_What you have to do_. Two lines in the data below mark the range: the one with "HaveAddress address = true ->" and the one with "AccountOfAddress address = Returns (errorText". Return both, along with every line between them, exactly.

_Data shown_.
(** * News Dashboard backend: URL guard, bounded fetch and TextRank summary

    A shallow embedding of [routes/summarize.js] and of the article-fetch
    route (the sibling file that carries the same guard and a 200 KiB
    ceiling), with the properties of the summarisation core stated and
    proved over it.

    Conventions of the embedding.
    - A JavaScript string is the list of its UTF-16 code units ([jsstring]).
    - A JavaScript number is kept abstract ([NumOps]): the ranker is written
      once and read both over the real numbers (for the laws of the
      recurrence) and over IEEE-754 binary64 (to run it).
    - The platform (the WHATWG [URL] class and the network behind [fetch])
      is an explicit argument of the route handlers; every handler returns
      its HTTP response together with the trace of the calls it made. *)

From Stdlib Require Import Reals Lra.
From Stdlib Require Floats.
From Stdlib Require Import String Ascii.
From Stdlib Require Import List Bool Arith ZArith NArith Lia.
From Stdlib Require Import Permutation Sorted.
Import ListNotations.


(** ** JavaScript strings *)

Module JS.

Definition jsstring := list N.

(** A string literal of the source, as code units. *)
Definition lit (s : string) : jsstring :=
  map N_of_ascii (list_ascii_of_string s).

Definition ch (s : string) : N :=
  match s with
  | String a _ => N_of_ascii a
  | EmptyString => 0%N
  end.

Fixpoint eqb (a b : jsstring) : bool :=
  match a, b with
  | [], [] => true
  | x :: a', y :: b' => N.eqb x y && eqb a' b'
  | _, _ => false
  end.

(** [s.startsWith(p)] *)
Fixpoint startsWith (s p : jsstring) : bool :=
  match p, s with
  | [], _ => true
  | y :: p', x :: s' => N.eqb x y && startsWith s' p'
  | _ :: _, [] => false
  end.

(** [s.endsWith(p)] *)
Definition endsWith (s p : jsstring) : bool :=
  startsWith (rev s) (rev p).

(** [s.slice(0, n)] for [0 <= n]. *)
Definition slice0 (n : nat) (s : jsstring) : jsstring := firstn n s.

(** [s.split(c)] for a one-character separator: never empty, one more
    piece than there are separators. *)
Fixpoint split (c : N) (s : jsstring) : list jsstring :=
  match s with
  | [] => [[]]
  | x :: s' =>
      if N.eqb x c then [] :: split c s'
      else match split c s' with
           | p :: ps => (x :: p) :: ps
           | [] => [[x]]
           end
  end.

(** [parts.join(sep)]; an [undefined] element ([None]) joins as the empty
    string. *)
Fixpoint join (sep : jsstring) (parts : list (option jsstring)) : jsstring :=
  match parts with
  | [] => []
  | [p] => match p with Some s => s | None => [] end
  | p :: rest =>
      (match p with Some s => s | None => [] end) ++ sep ++ join sep rest
  end.

(** White space and line terminators: the class [\s] of regular
    expressions, which is also what [trim] removes. *)
Definition isSpace (c : N) : bool :=
  ((9 <=? c) && (c <=? 13) || (c =? 32) || (c =? 160) || (c =? 5760)
   || ((8192 <=? c) && (c <=? 8202)) || (c =? 8232) || (c =? 8233)
   || (c =? 8239) || (c =? 8287) || (c =? 12288) || (c =? 65279))%N.

Fixpoint trimStart (s : jsstring) : jsstring :=
  match s with
  | x :: s' => if isSpace x then trimStart s' else s
  | [] => []
  end.

Definition trim (s : jsstring) : jsstring :=
  rev (trimStart (rev (trimStart s))).

Definition isDigit (c : N) : bool := ((48 <=? c) && (c <=? 57))%N.
Definition isLower (c : N) : bool := ((97 <=? c) && (c <=? 122))%N.
Definition isUpper (c : N) : bool := ((65 <=? c) && (c <=? 90))%N.
Definition isHex (c : N) : bool :=
  isDigit c || ((97 <=? c) && (c <=? 102))%N || ((65 <=? c) && (c <=? 70))%N.

(** [s.toLowerCase()].  Letters A-Z are mapped by the ASCII rule; the only
    two code units outside ASCII whose lower case reaches ASCII are the
    Kelvin sign (to [k]) and the dotted capital I (to [i] followed by a
    combining dot).  Every other code unit is left as it is: both uses
    below either work on ASCII host names or blank every code unit outside
    [a-z0-9\s] right after, so the lower case of the remaining letters is
    never observed. *)
Definition lowerUnit (c : N) : jsstring :=
  if isUpper c then [(c + 32)%N]
  else if (c =? 8490)%N then [107%N]
  else if (c =? 304)%N then [105%N; 775%N]
  else [c].

Definition toLowerCase (s : jsstring) : jsstring := flat_map lowerUnit s.

(** The decimal value of a run of digits, most significant first. *)
Definition digitsValue (ds : jsstring) : Z :=
  fold_left (fun acc d => (10 * acc + (Z.of_N d - 48))%Z) ds 0%Z.

Fixpoint takeDigits (s : jsstring) : jsstring :=
  match s with
  | x :: s' => if isDigit x then x :: takeDigits s' else []
  | [] => []
  end.
(** X15: When no amount overflows, a returned transaction leaves at least the
    fee required for the size estimated with change: the input total
    minus the output values is never below that fee. *)
Theorem fee_never_below_required (tape : Tape) (inputs : list TxIn)
    (sd cd : list TransactionDestination)
    (outs : list TxOut) (total : Z) (m : string) (css : Z) (tx : AuthoredTx) :
  prepare sd cd = Ok (outs, total, m, css) ->
  construct tape inputs sd cd = Ok tx ->
  let fee := feeWithChange inputs outs css in
  in_int64 (sumValues outs) ->
  in_int64 (totalInputAmountOf inputs - sumValues outs - fee) ->
  in_int64 (sumAmounts cd) ->
  fee <= TotalInput tx - sumValues (TxOuts (Tx tx)).
Proof.
  intros Hp Hc fee Houts Hchange Hcd.
  rewrite (construct_from_prepare _ _ _ _ _ _ _ _ Hp) in Hc.
  apply prepare_ok_inv in Hp as (m0 & Hparse & _ & _).
  pose proof (parse_total _ _ _ _ Hparse) as Htotal.
  rewrite (wrap64_id _ Houts) in Htotal.
  apply finish_ok_inv in Hc as [Hca Hcases].
  assert (computedChange inputs outs total css
          = totalInputAmountOf inputs - sumValues outs - fee) as Hexact.
  { rewrite <- (wrap64_id _ Hchange).
    unfold computedChange, changeAmountOf. fold fee. rewrite Htotal.
    unfold sub64 at 1. wrap_eq. }
  rewrite Hexact in Hca, Hcases.
  destruct Hcases as [(_ & _ & _ & outs' & tot & Hloop & Htot & ->)|(_ & ->)];
    cbn [authored Tx TxOuts TotalInput]; [|lia].
  pose proof (changeLoop_total_exact _ _ _ _ _ _ Hloop) as Hsum.
  apply changeLoop_ok in Hloop as (cs & Hcs & Hperm & _).
  rewrite (sumValues_perm _ _ Hperm), sumValues_app, (changeOutputOf_sum _ _ Hcs).
  unfold effectiveChangeDestinations in Hsum |- *.
  destruct (bool_decide (m ≠ "")).
  - cbn [sumAmounts foldr AtomAmount]. lia.
  - rewrite (wrap64_id _ Hcd) in Hsum. lia.
Qed.

End AuthorProperties.

(** * Properties of the address queries *)

Section AddressBookProperties.

Import AddressBook.

Variable DcrAddress : Type.
Variable DecodeError : Type.
Variable errorText : DecodeError -> string.
Variable DecodeForNetwork : string -> DecodeError + DcrAddress.
Variable DecodeAddress : string -> DecodeError + DcrAddress.
Variable WalletError : Type.
Variable walletHaveAddress : DcrAddress -> WalletError + bool.
Variable KnownAddress : Type.
Variable walletAddressInfo : DcrAddress -> option KnownAddress.
Variable Account : KnownAddress -> Z.
Variable walletAccountName : Z -> string.

Local Abbreviation IsAddressValid := (IsAddressValid DcrAddress DecodeError DecodeForNetwork).
Local Abbreviation HaveAddress :=
  (HaveAddress DcrAddress DecodeError DecodeForNetwork WalletError walletHaveAddress).
Local Abbreviation AccountOfAddress :=
  (AccountOfAddress DcrAddress DecodeError errorText DecodeAddress KnownAddress
     walletAddressInfo Account walletAccountName).
Local Abbreviation AddressInfoOf :=
  (AddressInfoOf DcrAddress DecodeError DecodeAddress KnownAddress walletAddressInfo
     Account walletAccountName).

(** X16: An address the wallet is reported to have is valid for the network:
    it decodes, and the wallet's own lookup answered yes without error. *)
Theorem have_address_is_valid (address : string) :
  HaveAddress address = true ->
  IsAddressValid address = true /\
  exists addr, DecodeForNetwork address = inr addr /\ walletHaveAddress addr = inr true.
Proof.
  unfold HaveAddress, IsAddressValid.
  destruct (DecodeForNetwork address) as [err|addr]; [discriminate|].
  destruct (walletHaveAddress addr) as [err|have] eqn:Hhave; [discriminate|].
  intros ->. split; [reflexivity | eauto].
Qed.

(** X17: [AccountOfAddress] against [AddressInfo] on the same address: when the
    address does not decode it returns the text of the decoding error as
    if it were an account name; when the address is the wallet's it returns
    the account name [AddressInfo] reports; and it panics exactly for the
    addresses that decode but are not the wallet's, those for which
    [AddressInfo] returns IsMine false with account number 0 and an empty
    account name. *)
Theorem account_of_address_against_info (address : string) :
  (forall err, AddressInfoOf address = inl err ->
               AccountOfAddress address = Returns (errorText err)) /\
  (forall info, AddressInfoOf address = inr info -> IsMine info = true ->
                AccountOfAddress address = Returns (AccountName info)) /\
  (AccountOfAddress address = Panics <->
   exists info, AddressInfoOf address = inr info /\ IsMine info = false /\
                Address info = address /\ AccountNumber info = 0 /\
                AccountName info = "").
Proof.
  unfold AccountOfAddress, AddressInfoOf.
  destruct (DecodeAddress address) as [err|addr].
  - split; [intros ? [= <-]; reflexivity|]. split; [discriminate|].
    split; [discriminate | intros (? & [=] & _)].
  - destruct (walletAddressInfo addr) as [info|].
    + split; [discriminate|]. split; [intros ? [= <-] _; reflexivity|].
      split; [discriminate | intros (? & [= <-] & [=] & _)].
    + split; [discriminate|]. split; [intros ? [= <-]; discriminate|].
      split; [|reflexivity]. intros _. eexists. repeat split; reflexivity.
Qed.

End AddressBookProperties.

(** * Properties of the wallet registry *)

Section WalletsProperties.

Import Wallets.

Variable LibWallet : Type.
Variable WalletOpened : LibWallet -> bool.
Variable WalletSeed : LibWallet -> string.
Variable synced : LibWallet -> bool.
Variable WalletID : LibWallet -> Z.
Variable DbError : Type.
Variable dbOneWalletName : string -> DbLookup DbError.
Variable Itoa : Z -> string.

Local Abbreviation GetBackupsNeeded := (GetBackupsNeeded LibWallet WalletOpened WalletSeed).
Local Abbreviation OpenedWalletsRaw := (OpenedWalletsRaw LibWallet WalletOpened WalletID).
Local Abbreviation OpenedWalletsCount := (OpenedWalletsCount LibWallet WalletOpened WalletID).
Local Abbreviation SyncedWalletCount := (SyncedWalletCount LibWallet WalletOpened synced).
Local Abbreviation WalletNameExists := (WalletNameExists DbError dbOneWalletName).

Lemma wrap32_small (x : Z) : 0 <= x < 2 ^ 31 -> wrap32 x = x.
Proof. intros H. unfold wrap32. rewrite Z.mod_small by lia. lia. Qed.

Lemma wrap32_succ (x : Z) : wrap32 (wrap32 x + 1) = wrap32 (x + 1).
Proof.
  unfold wrap32.
  replace ((x + 2 ^ 31) mod 2 ^ 32 - 2 ^ 31 + 1 + 2 ^ 31)
    with ((x + 2 ^ 31) mod 2 ^ 32 + 1) by lia.
  replace (x + 1 + 2 ^ 31) with ((x + 2 ^ 31) + 1) by lia.
  rewrite (Zplus_mod ((x + 2 ^ 31) mod 2 ^ 32)), Zmod_mod, <- Zplus_mod. reflexivity.
Qed.

(** The number of wallets of a list that pass a test. *)
Local Abbreviation passing test visited :=
  (length (filter (fun w : LibWallet => test w = true) visited)).

Lemma countWallets_from (test : LibWallet -> bool) (visited : list LibWallet) (a : Z) :
  fold_left (fun count w => if test w then wrap32 (count + 1) else count)
            visited (wrap32 a)
  = wrap32 (a + Z.of_nat (passing test visited)).
Proof.
  revert a. induction visited as [|w visited IH]; intros a; simpl.
  - f_equal. lia.
  - rewrite filter_cons. destruct (test w) eqn:Hw.
    + rewrite decide_True by reflexivity. rewrite wrap32_succ, IH. f_equal. simpl. lia.
    + rewrite decide_False by discriminate. apply IH.
Qed.

Lemma countWallets_passing (test : LibWallet -> bool) (visited : list LibWallet) :
  countWallets LibWallet test visited = wrap32 (Z.of_nat (passing test visited)).
Proof.
  unfold countWallets. rewrite <- (wrap32_small 0) at 1 by lia.
  rewrite countWallets_from. f_equal.
Qed.

Lemma OpenedWalletsRaw_from (visited : list LibWallet) (acc : list Z) :
  fold_left (fun wallets w => if WalletOpened w then wallets ++ [WalletID w] else wallets)
            visited acc
  = acc ++ (WalletID <$> filter (fun w => WalletOpened w = true) visited).
Proof.
  revert acc. induction visited as [|w visited IH]; intros acc; simpl.
  - rewrite app_nil_r. reflexivity.
  - rewrite filter_cons. destruct (WalletOpened w) eqn:Hw.
    + rewrite decide_True by reflexivity. rewrite IH, <- app_assoc. reflexivity.
    + rewrite decide_False by discriminate. apply IH.
Qed.

Lemma OpenedWalletsRaw_length (visited : list LibWallet) :
  length (OpenedWalletsRaw visited) = passing WalletOpened visited.
Proof.
  unfold OpenedWalletsRaw. rewrite OpenedWalletsRaw_from. simpl.
  apply length_fmap.
Qed.

Lemma passing_le (test1 test2 : LibWallet -> bool) (visited : list LibWallet) :
  (forall w, test1 w = true -> test2 w = true) ->
  (passing test1 visited <= passing test2 visited)%nat.
Proof.
  intros Himp. induction visited as [|w visited IH]; [reflexivity|].
  rewrite !filter_cons.
  destruct (decide (test1 w = true)) as [H1|H1].
  - rewrite decide_True by auto. simpl. lia.
  - destruct (decide (test2 w = true)); simpl; lia.
Qed.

_Expected output_.
  HaveAddress address = true ->
  IsAddressValid address = true /\
  exists addr, DecodeForNetwork address = inr addr /\ walletHaveAddress addr = inr true.
Proof.
  unfold HaveAddress, IsAddressValid.
  destruct (DecodeForNetwork address) as [err|addr]; [discriminate|].
  destruct (walletHaveAddress addr) as [err|have] eqn:Hhave; [discriminate|].
  intros ->. split; [reflexivity | eauto].
Qed.

(** X17: [AccountOfAddress] against [AddressInfo] on the same address: when the
    address does not decode it returns the text of the decoding error as
    if it were an account name; when the address is the wallet's it returns
    the account name [AddressInfo] reports; and it panics exactly for the
    addresses that decode but are not the wallet's, those for which
    [AddressInfo] returns IsMine false with account number 0 and an empty
    account name. *)
Theorem account_of_address_against_info (address : string) :
  (forall err, AddressInfoOf address = inl err ->
               AccountOfAddress address = Returns (errorText err)) /\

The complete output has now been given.